Stored records
== Segment start ==
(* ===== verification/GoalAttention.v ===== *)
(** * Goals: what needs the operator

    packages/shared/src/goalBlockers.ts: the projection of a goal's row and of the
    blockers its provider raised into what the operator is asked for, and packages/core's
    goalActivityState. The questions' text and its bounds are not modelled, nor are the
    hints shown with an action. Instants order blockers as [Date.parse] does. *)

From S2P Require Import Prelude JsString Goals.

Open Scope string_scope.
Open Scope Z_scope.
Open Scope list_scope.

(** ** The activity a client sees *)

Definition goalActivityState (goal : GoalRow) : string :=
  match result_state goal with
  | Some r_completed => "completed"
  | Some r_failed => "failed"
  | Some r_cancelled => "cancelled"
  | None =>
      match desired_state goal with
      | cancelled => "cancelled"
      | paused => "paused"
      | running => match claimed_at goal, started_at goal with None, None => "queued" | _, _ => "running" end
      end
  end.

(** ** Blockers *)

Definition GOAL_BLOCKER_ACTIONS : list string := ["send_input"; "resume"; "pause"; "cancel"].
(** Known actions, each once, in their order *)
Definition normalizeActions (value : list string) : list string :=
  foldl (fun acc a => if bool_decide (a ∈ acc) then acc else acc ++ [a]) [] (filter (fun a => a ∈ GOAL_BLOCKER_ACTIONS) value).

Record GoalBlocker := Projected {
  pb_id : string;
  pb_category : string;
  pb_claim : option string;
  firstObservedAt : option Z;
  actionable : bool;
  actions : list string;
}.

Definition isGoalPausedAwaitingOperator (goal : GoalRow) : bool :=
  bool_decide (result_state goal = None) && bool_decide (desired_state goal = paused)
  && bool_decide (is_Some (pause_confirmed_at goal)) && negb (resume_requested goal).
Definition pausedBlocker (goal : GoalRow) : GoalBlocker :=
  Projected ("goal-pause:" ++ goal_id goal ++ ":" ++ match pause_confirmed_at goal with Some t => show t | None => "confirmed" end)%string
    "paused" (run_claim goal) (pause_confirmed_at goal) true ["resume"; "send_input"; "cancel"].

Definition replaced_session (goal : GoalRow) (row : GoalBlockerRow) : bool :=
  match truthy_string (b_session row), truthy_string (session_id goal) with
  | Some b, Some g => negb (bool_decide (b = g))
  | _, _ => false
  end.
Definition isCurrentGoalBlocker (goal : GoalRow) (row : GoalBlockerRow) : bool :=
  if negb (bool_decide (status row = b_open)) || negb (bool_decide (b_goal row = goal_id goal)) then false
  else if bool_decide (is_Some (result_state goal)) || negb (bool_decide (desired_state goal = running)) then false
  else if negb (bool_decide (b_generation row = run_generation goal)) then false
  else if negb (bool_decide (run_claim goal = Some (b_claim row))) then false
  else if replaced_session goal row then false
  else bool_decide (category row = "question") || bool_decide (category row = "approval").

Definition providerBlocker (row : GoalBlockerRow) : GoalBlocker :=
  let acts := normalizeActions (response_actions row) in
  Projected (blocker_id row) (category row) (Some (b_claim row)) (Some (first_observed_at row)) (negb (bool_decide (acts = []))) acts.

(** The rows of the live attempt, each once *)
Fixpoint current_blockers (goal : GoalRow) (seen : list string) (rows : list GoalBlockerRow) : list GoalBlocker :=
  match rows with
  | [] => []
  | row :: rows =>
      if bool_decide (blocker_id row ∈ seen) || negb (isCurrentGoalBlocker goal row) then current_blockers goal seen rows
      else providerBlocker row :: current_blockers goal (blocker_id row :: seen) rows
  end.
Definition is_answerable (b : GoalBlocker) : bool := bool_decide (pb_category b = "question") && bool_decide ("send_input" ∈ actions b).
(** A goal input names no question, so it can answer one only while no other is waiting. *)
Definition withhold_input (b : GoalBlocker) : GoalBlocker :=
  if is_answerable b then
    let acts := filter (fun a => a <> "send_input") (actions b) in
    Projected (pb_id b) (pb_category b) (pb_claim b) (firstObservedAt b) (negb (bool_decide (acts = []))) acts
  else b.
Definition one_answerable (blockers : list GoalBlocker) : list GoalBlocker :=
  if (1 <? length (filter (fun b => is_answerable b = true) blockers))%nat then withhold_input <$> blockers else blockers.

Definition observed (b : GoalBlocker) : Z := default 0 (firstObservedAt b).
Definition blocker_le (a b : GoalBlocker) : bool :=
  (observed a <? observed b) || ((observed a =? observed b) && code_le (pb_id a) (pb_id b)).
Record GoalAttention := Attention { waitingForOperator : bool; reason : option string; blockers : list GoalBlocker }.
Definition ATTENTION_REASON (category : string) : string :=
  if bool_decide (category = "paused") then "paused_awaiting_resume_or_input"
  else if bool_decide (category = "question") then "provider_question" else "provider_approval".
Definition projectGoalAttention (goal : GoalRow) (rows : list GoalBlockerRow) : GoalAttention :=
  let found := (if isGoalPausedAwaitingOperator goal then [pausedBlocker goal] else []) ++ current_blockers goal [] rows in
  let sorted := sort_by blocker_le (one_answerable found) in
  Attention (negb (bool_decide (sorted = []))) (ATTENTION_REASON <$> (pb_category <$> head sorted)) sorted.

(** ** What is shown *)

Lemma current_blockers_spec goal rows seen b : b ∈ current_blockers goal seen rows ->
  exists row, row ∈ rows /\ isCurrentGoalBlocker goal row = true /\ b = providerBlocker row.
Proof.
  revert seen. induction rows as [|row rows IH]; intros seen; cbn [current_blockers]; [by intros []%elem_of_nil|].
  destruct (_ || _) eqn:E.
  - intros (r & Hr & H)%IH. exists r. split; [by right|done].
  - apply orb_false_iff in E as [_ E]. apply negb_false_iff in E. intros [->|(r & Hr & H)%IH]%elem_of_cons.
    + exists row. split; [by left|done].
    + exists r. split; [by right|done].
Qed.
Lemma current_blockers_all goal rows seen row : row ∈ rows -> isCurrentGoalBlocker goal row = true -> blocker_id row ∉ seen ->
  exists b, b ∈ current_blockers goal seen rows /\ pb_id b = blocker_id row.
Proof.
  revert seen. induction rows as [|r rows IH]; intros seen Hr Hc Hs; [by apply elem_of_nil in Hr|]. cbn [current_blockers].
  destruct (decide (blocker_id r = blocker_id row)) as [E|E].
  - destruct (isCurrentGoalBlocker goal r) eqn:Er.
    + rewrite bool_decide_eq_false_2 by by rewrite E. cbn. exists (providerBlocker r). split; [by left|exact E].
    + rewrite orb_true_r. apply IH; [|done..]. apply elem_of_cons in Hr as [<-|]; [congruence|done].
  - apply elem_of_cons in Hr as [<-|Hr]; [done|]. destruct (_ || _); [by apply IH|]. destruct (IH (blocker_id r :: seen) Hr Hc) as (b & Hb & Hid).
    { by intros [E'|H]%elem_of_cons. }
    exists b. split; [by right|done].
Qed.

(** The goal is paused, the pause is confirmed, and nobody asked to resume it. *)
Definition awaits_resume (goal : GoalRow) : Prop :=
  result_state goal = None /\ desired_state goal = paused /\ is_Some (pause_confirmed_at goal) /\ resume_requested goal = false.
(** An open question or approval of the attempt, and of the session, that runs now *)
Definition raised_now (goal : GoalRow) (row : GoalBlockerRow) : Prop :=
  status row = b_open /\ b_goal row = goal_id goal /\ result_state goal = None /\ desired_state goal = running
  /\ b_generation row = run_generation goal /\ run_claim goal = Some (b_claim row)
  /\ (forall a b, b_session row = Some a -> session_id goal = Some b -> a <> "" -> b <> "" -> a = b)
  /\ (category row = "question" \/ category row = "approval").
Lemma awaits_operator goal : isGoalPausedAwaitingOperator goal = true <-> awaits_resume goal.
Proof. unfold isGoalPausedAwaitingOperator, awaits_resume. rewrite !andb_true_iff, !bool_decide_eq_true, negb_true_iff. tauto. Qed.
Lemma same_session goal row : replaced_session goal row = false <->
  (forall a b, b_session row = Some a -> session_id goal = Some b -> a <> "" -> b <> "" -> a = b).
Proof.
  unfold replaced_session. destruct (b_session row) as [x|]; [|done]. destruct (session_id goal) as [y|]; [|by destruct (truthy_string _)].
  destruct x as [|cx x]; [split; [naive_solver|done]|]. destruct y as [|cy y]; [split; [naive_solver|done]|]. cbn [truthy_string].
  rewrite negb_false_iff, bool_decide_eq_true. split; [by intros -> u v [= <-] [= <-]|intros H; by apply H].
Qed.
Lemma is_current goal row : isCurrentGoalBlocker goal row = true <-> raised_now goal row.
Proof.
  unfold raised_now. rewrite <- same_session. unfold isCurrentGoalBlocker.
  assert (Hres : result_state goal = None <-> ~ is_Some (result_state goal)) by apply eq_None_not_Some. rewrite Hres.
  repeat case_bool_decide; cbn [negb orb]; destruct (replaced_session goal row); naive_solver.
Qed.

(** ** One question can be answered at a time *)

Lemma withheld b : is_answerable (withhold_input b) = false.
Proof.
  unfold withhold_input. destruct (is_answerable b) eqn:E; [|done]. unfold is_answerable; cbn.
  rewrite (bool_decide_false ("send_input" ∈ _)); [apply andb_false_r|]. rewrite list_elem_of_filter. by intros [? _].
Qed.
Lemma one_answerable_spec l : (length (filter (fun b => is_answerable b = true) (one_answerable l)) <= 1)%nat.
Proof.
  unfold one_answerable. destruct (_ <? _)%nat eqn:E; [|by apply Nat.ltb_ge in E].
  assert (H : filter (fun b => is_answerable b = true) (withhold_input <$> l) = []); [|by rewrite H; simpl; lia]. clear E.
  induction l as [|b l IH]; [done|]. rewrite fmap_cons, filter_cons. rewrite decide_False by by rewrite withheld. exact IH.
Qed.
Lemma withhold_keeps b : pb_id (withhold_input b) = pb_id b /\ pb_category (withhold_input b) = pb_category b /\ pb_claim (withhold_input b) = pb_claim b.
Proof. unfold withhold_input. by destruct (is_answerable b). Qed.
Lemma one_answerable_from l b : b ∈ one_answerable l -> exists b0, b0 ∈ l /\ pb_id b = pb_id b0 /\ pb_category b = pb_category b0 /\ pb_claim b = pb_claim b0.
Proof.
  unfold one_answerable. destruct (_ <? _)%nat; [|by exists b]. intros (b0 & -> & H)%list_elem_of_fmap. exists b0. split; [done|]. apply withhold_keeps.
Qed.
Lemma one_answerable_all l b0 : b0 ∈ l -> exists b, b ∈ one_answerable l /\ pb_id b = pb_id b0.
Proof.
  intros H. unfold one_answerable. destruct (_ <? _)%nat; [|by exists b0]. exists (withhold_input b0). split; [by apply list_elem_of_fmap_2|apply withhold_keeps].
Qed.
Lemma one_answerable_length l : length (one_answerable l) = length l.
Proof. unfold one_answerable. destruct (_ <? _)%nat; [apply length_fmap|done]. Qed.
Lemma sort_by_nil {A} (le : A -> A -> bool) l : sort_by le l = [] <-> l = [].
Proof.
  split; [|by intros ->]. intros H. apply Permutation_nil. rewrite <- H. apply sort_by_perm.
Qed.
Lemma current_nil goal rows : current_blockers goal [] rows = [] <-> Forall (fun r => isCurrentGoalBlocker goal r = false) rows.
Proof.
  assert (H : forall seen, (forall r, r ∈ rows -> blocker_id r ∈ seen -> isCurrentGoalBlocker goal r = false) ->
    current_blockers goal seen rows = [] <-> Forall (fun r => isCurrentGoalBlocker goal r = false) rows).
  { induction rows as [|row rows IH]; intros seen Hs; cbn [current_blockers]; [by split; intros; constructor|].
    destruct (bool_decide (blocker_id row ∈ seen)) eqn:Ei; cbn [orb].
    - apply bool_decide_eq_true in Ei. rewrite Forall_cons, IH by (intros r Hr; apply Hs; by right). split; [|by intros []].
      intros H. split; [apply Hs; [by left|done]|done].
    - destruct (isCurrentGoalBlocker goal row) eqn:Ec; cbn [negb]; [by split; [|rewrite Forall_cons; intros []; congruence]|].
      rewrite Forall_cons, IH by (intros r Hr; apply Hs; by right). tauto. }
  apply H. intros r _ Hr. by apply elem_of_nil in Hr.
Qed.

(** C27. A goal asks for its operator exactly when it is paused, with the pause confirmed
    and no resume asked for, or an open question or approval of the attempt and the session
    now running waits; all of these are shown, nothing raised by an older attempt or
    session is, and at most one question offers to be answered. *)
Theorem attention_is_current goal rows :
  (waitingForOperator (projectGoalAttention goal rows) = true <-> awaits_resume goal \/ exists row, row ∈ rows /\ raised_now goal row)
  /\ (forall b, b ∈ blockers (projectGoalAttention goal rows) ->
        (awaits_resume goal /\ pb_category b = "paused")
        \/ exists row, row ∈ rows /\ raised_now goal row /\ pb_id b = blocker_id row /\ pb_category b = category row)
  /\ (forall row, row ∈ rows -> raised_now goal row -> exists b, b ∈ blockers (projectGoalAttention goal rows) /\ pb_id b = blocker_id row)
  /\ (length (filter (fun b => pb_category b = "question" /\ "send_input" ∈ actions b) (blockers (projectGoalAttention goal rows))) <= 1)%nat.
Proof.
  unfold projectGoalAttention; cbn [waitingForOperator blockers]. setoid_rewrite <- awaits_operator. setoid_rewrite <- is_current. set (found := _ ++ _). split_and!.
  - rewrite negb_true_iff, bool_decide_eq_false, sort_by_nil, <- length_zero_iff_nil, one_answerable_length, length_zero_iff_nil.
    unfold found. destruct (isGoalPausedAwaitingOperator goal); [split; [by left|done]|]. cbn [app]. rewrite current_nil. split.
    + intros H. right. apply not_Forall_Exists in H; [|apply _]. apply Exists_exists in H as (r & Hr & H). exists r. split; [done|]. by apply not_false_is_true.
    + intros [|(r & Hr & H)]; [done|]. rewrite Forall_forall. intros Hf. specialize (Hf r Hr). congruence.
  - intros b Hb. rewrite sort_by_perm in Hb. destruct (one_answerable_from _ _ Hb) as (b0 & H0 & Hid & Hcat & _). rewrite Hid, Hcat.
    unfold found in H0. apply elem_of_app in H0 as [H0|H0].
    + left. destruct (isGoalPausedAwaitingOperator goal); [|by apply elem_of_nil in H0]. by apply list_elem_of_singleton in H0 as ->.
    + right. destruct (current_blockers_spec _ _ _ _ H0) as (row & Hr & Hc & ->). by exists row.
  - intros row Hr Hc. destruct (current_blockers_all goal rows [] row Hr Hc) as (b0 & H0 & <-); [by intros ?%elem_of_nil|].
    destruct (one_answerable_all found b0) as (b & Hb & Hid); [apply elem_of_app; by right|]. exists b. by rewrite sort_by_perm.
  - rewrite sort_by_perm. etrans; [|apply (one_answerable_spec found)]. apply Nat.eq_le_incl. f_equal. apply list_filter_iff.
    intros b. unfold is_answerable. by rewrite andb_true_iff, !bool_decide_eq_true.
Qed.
== Segment end ==
== Segment start ==
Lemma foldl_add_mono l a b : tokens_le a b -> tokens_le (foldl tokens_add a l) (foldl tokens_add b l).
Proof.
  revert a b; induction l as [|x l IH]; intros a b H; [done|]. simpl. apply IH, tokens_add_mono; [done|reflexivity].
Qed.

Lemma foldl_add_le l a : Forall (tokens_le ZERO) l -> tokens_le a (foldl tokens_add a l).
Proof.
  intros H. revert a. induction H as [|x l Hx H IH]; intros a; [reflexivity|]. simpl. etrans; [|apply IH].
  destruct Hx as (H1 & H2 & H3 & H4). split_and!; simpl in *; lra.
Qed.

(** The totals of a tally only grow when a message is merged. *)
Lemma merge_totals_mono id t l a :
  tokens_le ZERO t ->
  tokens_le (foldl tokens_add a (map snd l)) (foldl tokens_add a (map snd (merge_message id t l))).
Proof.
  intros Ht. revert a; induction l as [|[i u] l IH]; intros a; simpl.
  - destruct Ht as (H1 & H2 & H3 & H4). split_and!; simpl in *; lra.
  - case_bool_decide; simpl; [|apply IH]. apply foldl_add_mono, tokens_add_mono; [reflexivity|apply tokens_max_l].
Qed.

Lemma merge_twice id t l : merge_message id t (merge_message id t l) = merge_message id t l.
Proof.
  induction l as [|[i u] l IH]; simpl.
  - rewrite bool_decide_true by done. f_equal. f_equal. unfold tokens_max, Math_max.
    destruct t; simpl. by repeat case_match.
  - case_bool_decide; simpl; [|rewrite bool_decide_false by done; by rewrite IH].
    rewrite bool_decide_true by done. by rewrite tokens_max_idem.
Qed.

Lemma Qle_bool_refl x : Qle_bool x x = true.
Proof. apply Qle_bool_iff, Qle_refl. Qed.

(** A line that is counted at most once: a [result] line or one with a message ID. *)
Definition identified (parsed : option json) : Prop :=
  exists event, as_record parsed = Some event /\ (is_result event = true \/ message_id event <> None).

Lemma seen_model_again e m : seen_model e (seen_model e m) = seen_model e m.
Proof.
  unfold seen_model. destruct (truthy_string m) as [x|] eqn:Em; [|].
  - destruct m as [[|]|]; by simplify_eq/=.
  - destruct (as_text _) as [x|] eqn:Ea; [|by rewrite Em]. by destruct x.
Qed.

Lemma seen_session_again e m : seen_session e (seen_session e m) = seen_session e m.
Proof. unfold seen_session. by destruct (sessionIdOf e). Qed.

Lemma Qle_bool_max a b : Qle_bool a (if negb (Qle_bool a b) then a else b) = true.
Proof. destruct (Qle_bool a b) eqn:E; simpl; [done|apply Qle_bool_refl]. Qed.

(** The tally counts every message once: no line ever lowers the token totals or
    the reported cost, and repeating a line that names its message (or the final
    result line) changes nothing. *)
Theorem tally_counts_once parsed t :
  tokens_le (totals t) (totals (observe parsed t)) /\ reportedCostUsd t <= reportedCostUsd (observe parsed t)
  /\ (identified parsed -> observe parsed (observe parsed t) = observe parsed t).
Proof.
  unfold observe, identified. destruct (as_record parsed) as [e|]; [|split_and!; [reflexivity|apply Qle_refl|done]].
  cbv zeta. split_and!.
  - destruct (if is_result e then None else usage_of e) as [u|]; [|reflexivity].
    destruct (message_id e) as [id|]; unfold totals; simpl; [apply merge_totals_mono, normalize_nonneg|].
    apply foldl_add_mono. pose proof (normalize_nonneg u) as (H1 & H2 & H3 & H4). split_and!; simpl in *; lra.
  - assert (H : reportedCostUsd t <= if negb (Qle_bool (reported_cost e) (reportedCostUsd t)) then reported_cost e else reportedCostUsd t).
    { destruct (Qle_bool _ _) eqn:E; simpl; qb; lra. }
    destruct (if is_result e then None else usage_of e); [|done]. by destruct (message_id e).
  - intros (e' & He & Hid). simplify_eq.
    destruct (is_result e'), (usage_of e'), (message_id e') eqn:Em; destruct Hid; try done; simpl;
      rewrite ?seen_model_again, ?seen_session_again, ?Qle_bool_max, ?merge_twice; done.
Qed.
== Segment end ==
→ Task to complete: Keeping every character as it is, restate the lines above that run from the line with "Lemma Qle_bool_refl x : Qle_bool x x = true." through the line with "exists event, as_record", both included, and nothing else.

→ Solution:
Lemma Qle_bool_refl x : Qle_bool x x = true.
Proof. apply Qle_bool_iff, Qle_refl. Qed.

(** A line that is counted at most once: a [result] line or one with a message ID. *)
Definition identified (parsed : option json) : Prop :=
  exists event, as_record parsed = Some event /\ (is_result event = true \/ message_id event <> None).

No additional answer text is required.